The design of the RIO program includes prespecified analyses of the differences between rimonabant 20 mg and placebo treatment that could not be attributed to weight loss alone. These analyses were done using linear regression, comparing the effects on each cardiometabolic parameter in groups of patients who achieved the same weight loss from baseline to 1 year.

After adjustment for weight loss, rimonabant was found to significantly increase HDL cholesterol and adiponectin and to reduce triglycerides (Table). Significant improvements beyond those attributed to body weight loss were also seen for HbA1c in patients with type 2 diabetes and for fasting insulin in nondiabetic patients.

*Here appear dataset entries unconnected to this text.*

(** A round that goes through leaves the record of its channel
    reconciled. *)
Lemma channel_step_reconciles cs mrn mrv comp tag comp' k :
  channel_step cs mrn mrv comp tag = (comp', Ok tt) ->
  py_hash tag = Ok k ->
  reconciled cs mrn mrv k comp'.
Proof.
  unfold channel_step. intros H Hk.
  destruct (observed cs mrn tag) as [o|x] eqn:O; [|discriminate].
  destruct (observed_channel _ _ _ _ _ Hk O)
    as [(-> & _ & G) | (e & -> & G & M & _)].
  - destruct (state_helper mrv tag []) as [st|x] eqn:S; [|discriminate].
    destruct (state_helper_record _ _ _ _ _ Hk S)
      as (record & f & -> & R1 & R2 & R3 & R4 & R5).
    apply store_state_channel in H. destruct H as [H _].
    assert (E : observed_ids cs mrn k = PList []).
    { unfold observed_ids. destruct G as [G | (e & G & G')]; rewrite G; trivial.
      unfold dget_default. now rewrite G'. }
    exists record, f. rewrite E. repeat split; assumption.
  - destruct (m <- py_getitem (PDict comp) "mrsn";; py_replace m "-" "_")
      as [m|x]; [|discriminate].
    destruct (state_helper mrv tag e) as [st|x] eqn:S; [|discriminate].
    destruct (state_helper_record _ _ _ _ _ Hk S)
      as (record & f & -> & R1 & R2 & R3 & R4 & R5).
    apply store_state_channel in H. destruct H as [H _].
    assert (E : observed_ids cs mrn k = dget_default k e (PList [])).
    { unfold observed_ids. now rewrite G. }
    exists record, f. rewrite E. repeat split; assumption.
Qed.

Lemma channel_step_hashable cs mrn mrv comp tag comp' :
  channel_step cs mrn mrv comp tag = (comp', Ok tt) ->
  exists k, py_hash tag = Ok k.
Proof.
  unfold channel_step. intros H.
  destruct (observed cs mrn tag) as [[e|]|x]; [| |discriminate].
  - destruct (m <- py_getitem (PDict comp) "mrsn";; py_replace m "-" "_")
      as [m|x]; [|discriminate].
    destruct (state_helper mrv tag e) as [st|x] eqn:S; [|discriminate].
    eapply state_helper_hashable; eassumption.
  - destruct (state_helper mrv tag []) as [st|x] eqn:S; [|discriminate].
    eapply state_helper_hashable; eassumption.
Qed.

(** A round that goes through on channel [k] leaves the other channels'
    records as they were. *)
Lemma channel_step_other_channels cs mrn mrv comp tag comp' k k' :
  channel_step cs mrn mrv comp tag = (comp', Ok tt) ->
  py_hash tag = Ok k -> k' <> k ->
  state_at k' comp' = state_at k' comp.
Proof.
  unfold channel_step. intros H Hk N.
  destruct (observed cs mrn tag) as [[e|]|x]; [| |discriminate].
  - destruct (m <- py_getitem (PDict comp) "mrsn";; py_replace m "-" "_")
      as [m|x]; [|discriminate].
    destruct (state_helper mrv tag e) as [st|x] eqn:S; [|discriminate].
    destruct (state_helper_record _ _ _ _ _ Hk S) as (record & f & -> & _).
    apply store_state_channel in H. destruct H as [_ H].
    rewrite (H _ N). apply state_at_dset_other. discriminate.
  - destruct (state_helper mrv tag []) as [st|x] eqn:S; [|discriminate].
    destruct (state_helper_record _ _ _ _ _ Hk S) as (record & f & -> & _).
    apply store_state_channel in H. destruct H as [_ H]. now apply H.
Qed.

Lemma reconciled_state_at cs mrn mrv k comp comp' :
  state_at k comp' = state_at k comp ->
  reconciled cs mrn mrv k comp -> reconciled cs mrn mrv k comp'.
Proof.
  intros E (record & f & R). exists record, f. now rewrite E.
Qed.

(** *** The channel loop *)

Lemma channels_loop_cons cs mrn mrv comp tag rest comp' :
  channels_loop cs mrn mrv comp (tag :: rest) = (comp', Ok tt) ->
  exists comp1,
    channel_step cs mrn mrv comp tag = (comp1, Ok tt) /\
    channels_loop cs mrn mrv comp1 rest = (comp', Ok tt).
Proof.
  simpl. destruct (channel_step cs mrn mrv comp tag) as [comp1 [[]|x]].
  - eauto.
  - discriminate.
Qed.

Lemma channels_loop_keeps_reconciled cs mrn mrv k tags :
  forall comp comp',
    channels_loop cs mrn mrv comp tags = (comp', Ok tt) ->
    reconciled cs mrn mrv k comp -> reconciled cs mrn mrv k comp'.
Proof.
  induction tags as [|tag rest IH]; intros comp comp' H R.
  - simpl in H. inversion H; subst; assumption.
  - apply channels_loop_cons in H. destruct H as (comp1 & S & L).
    apply (IH _ _ L).
    destruct (channel_step_hashable _ _ _ _ _ _ S) as [k0 Hk0].
    destruct (pykey_eq_dec k k0) as [->|N].
    + eapply channel_step_reconciles; eassumption.
    + eapply reconciled_state_at; [|exact R].
      eapply channel_step_other_channels; eassumption.
Qed.

(** After a loop that went through, every channel it ran over is
    reconciled. *)
Lemma channels_loop_reconciles cs mrn mrv tags :
  forall comp comp' tag k,
    channels_loop cs mrn mrv comp tags = (comp', Ok tt) ->
    In tag tags -> py_hash tag = Ok k ->
    reconciled cs mrn mrv k comp'.
Proof.
  induction tags as [|tag0 rest IH]; intros comp comp' tag k H I Hk.
  - destruct I.
  - apply channels_loop_cons in H. destruct H as (comp1 & S & L).
    destruct I as [->|I].
    + eapply channels_loop_keeps_reconciled; [exact L|].
      eapply channel_step_reconciles; eassumption.
    + eapply IH; eassumption.
Qed.

Lemma channels_loop_hashable cs mrn mrv tags :
  forall comp comp' tag,
    channels_loop cs mrn mrv comp tags = (comp', Ok tt) ->
    In tag tags -> exists k, py_hash tag = Ok k.
Proof.
  induction tags as [|tag0 rest IH]; intros comp comp' tag H I.
  - destruct I.
  - apply channels_loop_cons in H. destruct H as (comp1 & S & L).
    destruct I as [->|I].
    + eapply channel_step_hashable; eassumption.
    + eapply IH; eassumption.
Qed.

Lemma channels_loop_frame cs mrn mrv tags key :
  key <> KStr "state" -> key <> KStr "password" ->
  forall comp comp' r,
    channels_loop cs mrn mrv comp tags = (comp', r) ->
    dget key comp' = dget key comp.
Proof.
  intros N1 N2. induction tags as [|tag rest IH]; intros comp comp' r H.
  - simpl in H. inversion H; subst; reflexivity.
  - simpl in H.
    destruct (channel_step cs mrn mrv comp tag) as [comp1 [[]|x]] eqn:S.
    + rewrite (IH _ _ _ H). eapply channel_step_frame; eassumption.
    + inversion H; subst. eapply channel_step_frame; eassumption.
Qed.

Lemma channels_loop_password_kept cs mrn mrv tags :
  forall comp comp' r,
    channels_loop cs mrn mrv comp tags = (comp', r) ->
    (forall tag e, In tag tags -> observed cs mrn tag <> Ok (Some e)) ->
    dget (KStr "password") comp' = dget (KStr "password") comp.
Proof.
  induction tags as [|tag rest IH]; intros comp comp' r H N.
  - simpl in H. inversion H; subst; reflexivity.
  - simpl in H.
    assert (N0 : forall e, observed cs mrn tag <> Ok (Some e))
      by (intros e; apply N; now left).
    destruct (channel_step cs mrn mrv comp tag) as [comp1 [[]|x]] eqn:S.
    + rewrite (IH _ _ _ H) by (intros t e I; apply N; now right).
      eapply channel_step_password_kept; eassumption.
    + inversion H; subst. eapply channel_step_password_kept; eassumption.
Qed.

(** Once the template is in place, the rest of the loop keeps it. *)
Lemma channels_loop_template_kept cs mrn mrv m tags :
  forall comp comp' r,
    channels_loop cs mrn mrv comp tags = (comp', r) ->
    dget (KStr "mrsn") comp = Some (PStr m) ->
    dget (KStr "password") comp
      = Some (PStr (password_template (replace "-" "_" m))) ->
    dget (KStr "password") comp'
      = Some (PStr (password_template (replace "-" "_" m))).
Proof.
  induction tags as [|tag rest IH]; intros comp comp' r H M P.
  - simpl in H. inversion H; subst; assumption.
  - simpl in H.
    destruct (channel_step cs mrn mrv comp tag) as [comp1 r1] eqn:S.
    assert (M1 : dget (KStr "mrsn") comp1 = Some (PStr m)).
    { rewrite <- M. eapply channel_step_frame; [exact S| |]; discriminate. }
    assert (P1 : dget (KStr "password") comp1
                 = Some (PStr (password_template (replace "-" "_" m)))).
    { destruct (channel_step_password _ _ _ _ _ _ _ S) as [E|(m' & M' & E)].
      - congruence.
      - rewrite E. congruence. }
    destruct r1 as [[]|x].
    + eapply IH; eassumption.
    + inversion H; subst. assumption.
Qed.

Lemma channels_loop_password_set cs mrn mrv tags :
  forall comp comp' tag e,
    channels_loop cs mrn mrv comp tags = (comp', Ok tt) ->
    In tag tags -> observed cs mrn tag = Ok (Some e) ->
    exists m, dget (KStr "mrsn") comp = Some (PStr m) /\
      dget (KStr "password") comp'
        = Some (PStr (password_template (replace "-" "_" m))).
Proof.
  induction tags as [|tag0 rest IH]; intros comp comp' tag e H I O.
  - destruct I.
  - apply channels_loop_cons in H. destruct H as (comp1 & S & L).
    assert (F : dget (KStr "mrsn") comp1 = dget (KStr "mrsn") comp)
      by (eapply channel_step_frame; [exact S| |]; discriminate).
    destruct I as [->|I].
    + destruct (channel_step_password_set _ _ _ _ _ _ _ S O) as (m & M & P).
      exists m. split; trivial.
      eapply channels_loop_template_kept; [exact L| |exact P]. congruence.
    + destruct (IH _ _ _ _ L I O) as (m & M & P).
      exists m. split; [congruence|assumption].
Qed.

(** *** One component *)

Lemma process_component_ok cs mrn comp out :
  process_component cs mrn comp = (Some out, None) ->
  exists c mrv tags,
    comp = PDict c /\ dget (KStr "mrv") c = Some mrv /\
    declared c = Ok tags /\
    channels_loop cs mrn mrv c tags = (out, Ok tt).
Proof.
  unfold process_component, declared.
  destruct comp as [| | | | |c]; try discriminate.
  destruct (dget (KStr "mrv") c) as [mrv|] eqn:V; [|discriminate].
  destruct (t <- py_getitem (PDict c) "mrt";; py_iter t) as [tags|x] eqn:D;
    [|discriminate].
  destruct (channels_loop cs mrn mrv c tags) as [c' [[]|x]] eqn:L;
    [|discriminate].
  intros H. inversion H; subst. exists c, mrv, tags. repeat split; assumption.
Qed.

Table. Cardiometabolic Effects of Rimonabant Independent of Weight Loss

Cardiometabolic Parameter

Overall Effect*

Effect Beyond That of Body Weight Loss Alone*

Overall Effect Beyond That of Body Weight Loss Alone

HDL cholesterol (%)

8.0

3.6

45%

Triglycerides (%)

-14.0

-6.5

46%

Fasting insulin (µIU/mL)

-2.74

-1.34

49%

Adiponectin
(µg/mL)

1.5 (0.2)

0.85

57%

HbA1c (%)

-0.67

-0.37

55%

*Mean difference vs placebo at 1 year; P<.001 for all comparisons.

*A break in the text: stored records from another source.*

(** [reflect.Kind]. *)
Inductive Kind : Type :=
| Invalid | Bool
| KInt | Int8 | Int16 | Int32 | Int64
| Uint | Uint8 | Uint16 | Uint32 | Uint64 | Uintptr
| Float32 | Float64 | Complex64 | Complex128
| Array | Chan | Func | KInterface | Map | Pointer | Slice | KString
| Struct | UnsafePointer.

(** A struct tag in its conventional form, a sequence of
    [key:"value"] pairs. *)
Definition StructTag : Type := list (string * string).

(** [tag.Lookup(key)]: the value of the first pair with that key. *)
Fixpoint Lookup (tag : StructTag) (key : string) : option string :=
  match tag with
  | [] => None
  | (k, v) :: rest => if String.eqb k key then Some v else Lookup rest key
  end.

(** [reflect.StructField], the members the package reads. *)
Record StructField : Type := mkStructField {
  Name : string;
  PkgPath : string;   (* empty exactly for exported fields *)
  Tag : StructTag
}.

Definition IsExported (f : StructField) : bool := String.eqb (PkgPath f) "".

End reflect.

(** A field of a struct value: [vType.Field(i)] with [vValue.Field(i)]. *)
Record Field : Type := mkField {
  decl : reflect.StructField;
  val : reflect.Value
}.

(** The argument of [Validate], of static type [any]: the nil interface,
    or a value of some Kind ([fields] lists the fields, in declaration
    order, when the Kind is [Struct]). *)
Inductive any : Type :=
| nil_any
| value (k : reflect.Kind) (fields : list Field).

(** [reflect.TypeOf(v).Kind()]: [TypeOf(nil)] is a nil [Type], and the
    method call on it dereferences nil. *)
Definition TypeOf_Kind (v : any) : Outcome reflect.Kind :=
  match v with
  | nil_any => Panics NilDereference
  | value k _ => Returns k
  end.

Definition fieldsOf (v : any) : list Field :=
  match v with
  | nil_any => []
  | value _ fs => fs
  end.

(* ================================================================== *)
(** ** Iteration over a Go map *)

(** Go leaves the order of [range] over a map unspecified, and it may
    differ from one loop to the next.  The runtime's choice is made
    explicit: a [MapOrder] receives the keys of the map and returns the
    order in which the loop visits them. *)
Definition MapOrder : Type := list string -> list string.

(** An order the runtime may really pick visits each key once. *)
Definition fair (ord : MapOrder) : Prop :=
  forall keys, Permutation (ord keys) keys.

(** One [MapOrder] per field index: the orders of one call of
    [Validate]. *)
Definition Schedule : Type := nat -> MapOrder.

Definition fairSchedule (rt : Schedule) : Prop := forall i, fair (rt i).

(** [m[key] = struct{}{}] on a [map[string]struct{}], the map kept as
    the list of its distinct keys. *)
Definition insertKey (m : list string) (key : string) : list string :=
  if existsb (String.eqb key) m then m else m ++ [key].

(** [_, ok := m[key]]. *)
Definition hasKey (m : list string) (key : string) : bool :=
  existsb (String.eqb key) m.

(** The same for [map[int]struct{}]. *)
Definition insertInt (m : list Z) (key : Z) : list Z :=
  if existsb (Z.eqb key) m then m else m ++ [key].

Definition hasInt (m : list Z) (key : Z) : bool := existsb (Z.eqb key) m.

(* ================================================================== *)
(** ** package validation: errors *)

(** The [*fundamental] errors of github.com/pkg/errors that the package
    creates.  The three package-level variables are compared by identity
    ([errors.Is]), so each is a constructor of its own; [New] and
    [Errorf] stand for the errors created on the spot, [Errorf] keeping
    its format and its slice index apart. *)
Inductive fundamental : Type :=
| ErrNotStruct
| ErrInvalidValidatorSyntax
| ErrValidateForUnexportedFields
| New (msg : string)
| Errorf (format : string) (i : nat).

(** The method [Error] of a [fundamental]: its message. *)
Definition fundamental_Error (e : fundamental) : string :=
  match e with
  | ErrNotStruct => "wrong argument given, should be a struct"
  | ErrInvalidValidatorSyntax => "invalid validator syntax"
  | ErrValidateForUnexportedFields => "validation for unexported field is not allowed"
  | New msg => msg
  | Errorf format i => fmt.Sprintf format i
  end.

(** [type ValidationError struct { Err error }]; every [ValidationError]
    the package builds wraps a [*fundamental]. *)
Record ValidationError : Type := mkValidationError { Err : fundamental }.

(** [func (ve ValidationError) Error() string]. *)
Definition ValidationError_Error (ve : ValidationError) : string :=
  fundamental_Error (Err ve).

(** [type ValidationErrors []ValidationError]. *)
Definition ValidationErrors : Type := list ValidationError.

(** [func (vs ValidationErrors) Error() string]: the loop
    [res = res + v.Err.Error()]. *)
Definition ValidationErrors_Error (vs : ValidationErrors) : string :=
  fold_left (fun res v => (res ++ fundamental_Error (Err v))%string) vs "".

The separate weight-dependent and -independent metabolic effects of rimonabant may be explained by the physiology of the endocannabinoid system and the expression of the CB1 receptors in peripheral tissues suggested Dr. Van Gaal. So far, no specific drug interactions have been found. Rimonabant appears to be safe with statins and has a favorable adverse-effect profile.

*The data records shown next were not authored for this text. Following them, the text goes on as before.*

(** * Real-time Slack listener: ingestion and durable-append pipeline

    A shallow embedding of [src/main.py] (class [RealtimeSlackListener]):
    the JSON data the listener handles, the backing file
    [slack_messages.json], the profile lookup, the event filter and the
    envelope handler, followed by the properties of the specification that
    the code satisfies or fails to satisfy. *)

From stdpp Require Import gmap strings list fin_maps.
From Stdlib Require Import ZArith Ascii.

Local Open Scope string_scope.
Local Open Scope list_scope.
Set Warnings "-register-all".

(** ** JSON values

    Python's [json] module maps a document to [None], [bool], [int],
    [float], [str], [list] and [dict] with string keys.  A float is kept by
    its [repr]; none of the listener's decisions looks inside a number.  A
    [str] is kept by the bytes of its generalised UTF-8 form, in which a
    surrogate code point that is not part of a pair takes three bytes, the
    first 237 and the second between 160 and 191. *)

Inductive json : Type :=
| JNull
| JBool (b : bool)
| JInt (n : Z)
| JFloat (repr : string)
| JString (s : string)
| JArray (items : list json)
| JObject (fields : gmap string json).

(** A [str] with a lone surrogate is what [json.loads] makes of an escape
    such as [\ud800]; [str.encode('utf-8')] refuses it. *)
Fixpoint has_lone_surrogate (s : string) : bool :=
  match s with
  | String a ((String b _) as rest) =>
      (Nat.eqb (nat_of_ascii a) 237
       && Nat.leb 160 (nat_of_ascii b) && Nat.leb (nat_of_ascii b) 191)
      || has_lone_surrogate rest
  | _ => false
  end.

Definition utf8_encodable (s : string) : bool := negb (has_lone_surrogate s).

(** Whether every [str] of a value, keys included, can be written to a
    file opened with [encoding='utf-8'] when [ensure_ascii=False] leaves
    the characters as they are. *)
Fixpoint encodable (j : json) : bool :=
  match j with
  | JString s => utf8_encodable s
  | JArray items => forallb encodable items
  | JObject fields =>
      map_fold (fun k v acc => utf8_encodable k && encodable v && acc) true fields
  | _ => true
  end.

Arguments encodable : simpl never.

(** [x == "literal"] where [x] came out of a JSON document: only a [str]
    with the same characters is equal to a [str]. *)
Definition eq_str (x : json) (s : string) : bool :=
  match x with
  | JString s' => bool_decide (s' = s)
  | _ => false
  end.

(** [x is None]. *)
Definition is_None (x : json) : bool :=
  match x with
  | JNull => true
  | _ => false
  end.

(** [d.get(k)] and [d.get(k, default)]. *)
Definition dict_get (d : gmap string json) (k : string) : json :=
  default JNull (d !! k).

Definition dict_get_default (d : gmap string json) (k : string) (dflt : json) : json :=
  default dflt (d !! k).

(** [k in d]. *)
Definition dict_in (k : string) (d : gmap string json) : bool :=
  bool_decide (is_Some (d !! k)).

(** ** Exceptions and results *)


Inductive exn : Type :=
| KeyError (key : string)
| TypeError
| AttributeError
| ValueError
| UnicodeEncodeError
| JSONDecodeError
| OSError
| SlackApiError
| OtherException (name : string).

Inductive result (A : Type) : Type :=
| Ok (a : A)
| Raise (e : exn).
Arguments Ok {A} a.
Arguments Raise {A} e.

Definition raises {A} (r : result A) : Prop :=
  match r with
  | Ok _ => False
  | Raise _ => True
  end.

(** [d[k]] on a [dict]. *)
Definition dict_subscript (d : gmap string json) (k : string) : result json :=
  match d !! k with
  | Some v => Ok v
  | None => Raise (KeyError k)
  end.

(** [x[k]] with a string key, [x] any value: only a [dict] can be indexed
    by a string. *)
Definition subscript (x : json) (k : string) : result json :=
  match x with
  | JObject d => dict_subscript d k
  | _ => Raise TypeError
  end.

(** [x.get(k, default)], [x] any value: only a [dict] has the method. *)
Definition method_get (x : json) (k : string) (dflt : json) : result json :=
  match x with
  | JObject d => Ok (dict_get_default d k dflt)
  | _ => Raise AttributeError
  end.

(** [except SlackApiError] selects one class; [except Exception] selects
    every exception modelled here. *)
Definition is_SlackApiError (e : exn) : bool :=
  match e with
  | SlackApiError => true
  | _ => false
  end.
(** * Neural optimal-transport solvers: time sampler, flow-matching trainer,
      matching dispatch and barycenter convergence loop.

    A shallow embedding of the Python sources

      - [src/ott/neural/flows/samplers.py]      ([sample_uniformly]),
      - [src/ott/neural/solvers/otfm.py]        ([OTFlowMatching]),
      - [src/ott/neural/solvers/flow_matching.py] ([FlowMatching]),
      - [tests/neural/genot_test.py]            ([data_match_fn]),

    together with a model of the barycenter convergence loop.

    Conventions.  A floating-point scalar is modelled by an exact rational
    ([Q]); a NaN is [None].  Arrays, PRNG keys, network parameters and the
    numerical kernels of the JAX ecosystem (random bits, Sinkhorn, automatic
    differentiation, ODE integration) are parameters of the development.
    Python exceptions are values of [exn]; a statement that raises keeps the
    mutations performed before the raise. *)

From stdpp Require Import base option list gmap strings.
From Stdlib Require Import ZArith QArith Qround Qabs Lia Lqa.

Local Open Scope Q_scope.

(** * Part I: the embedding *)

(** ** The time sampler *)

Module Samplers.

(** [jnp.remainder]: the result has the sign of the divisor, a zero divisor
    gives NaN. *)
Definition remainder (x m : Q) : option Q :=
  if Qeq_bool m 0 then None
  else Some (x - m * inject_Z (Qfloor (x / m))).

(** [jnp.arange(n)] as floats. *)
Definition arange (n : nat) : list Q :=
  (fun i : nat => inject_Z (Z.of_nat i)) <$> seq 0 n.

(** A sample lies in the half-open interval [[low, high)]. *)
Definition in_range (low high : Q) (s : option Q) : Prop :=
  match s with
  | Some t => low <= t /\ t < high
  | None => False
  end.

Potential Applications for Endocannabinoid CB1 Receptor Blockade: Slowing the Progression of Atherosclerosis

Steven E. Nissen, MD, Medical Director, Cleveland Clinic Cardiovascular Coordinating Center, Cleveland Clinic Foundation, Cleveland, Ohio

One third of patients with coronary disease have total cholesterol values under 200 mg/dL, says Dr. Steven Nissen. Looking at total cholesterol and low-density lipoprotein (LDL) cholesterol only is missing the big picture. What is missing from this picture is an understanding of the metabolic effects of increased body mass index (BMI), particularly visceral adiposity. As BMI increases, the risk for diabetes and hypertension goes up steeply – independent of effects on LDL cholesterol.

Dr. Nissen, a pioneer in intravascular ultrasound, notes that what angiographers see is the “tip of the iceberg.” Residual plaque burden, not reflected by luminal size, must be addressed. Much of this is explained by endothelial inflammation. These mediators are active participants in atherogenesis. One such mediator, C-reactive protein, is becoming a major target of research

He also noted that patients in coronary care units more often than not have low HDL cholesterol. This stimulated interest in the possibility of raising HDL as a means of reducing cardiovascular risk. Dr. Nissen and colleagues conducted a study in which a recombinant form of HDL was infused into patients. This caused very large regressions in atheromatous plaque as seen on intravascular ultrasound.

These findings have further stimulated Dr. Nissen's interest in rimonabant, which raises HDL (see report by Dr. Van Gaal) and reduces C-reactive protein. Ongoing phase IIIb trial programs for rimonabant includes studies in patients with diabetes (SERENADE), dyslipidemia (ADAGIO), and cardiovascular disease (STRADIVARIUS, AUDITOR, and CRESCENDO).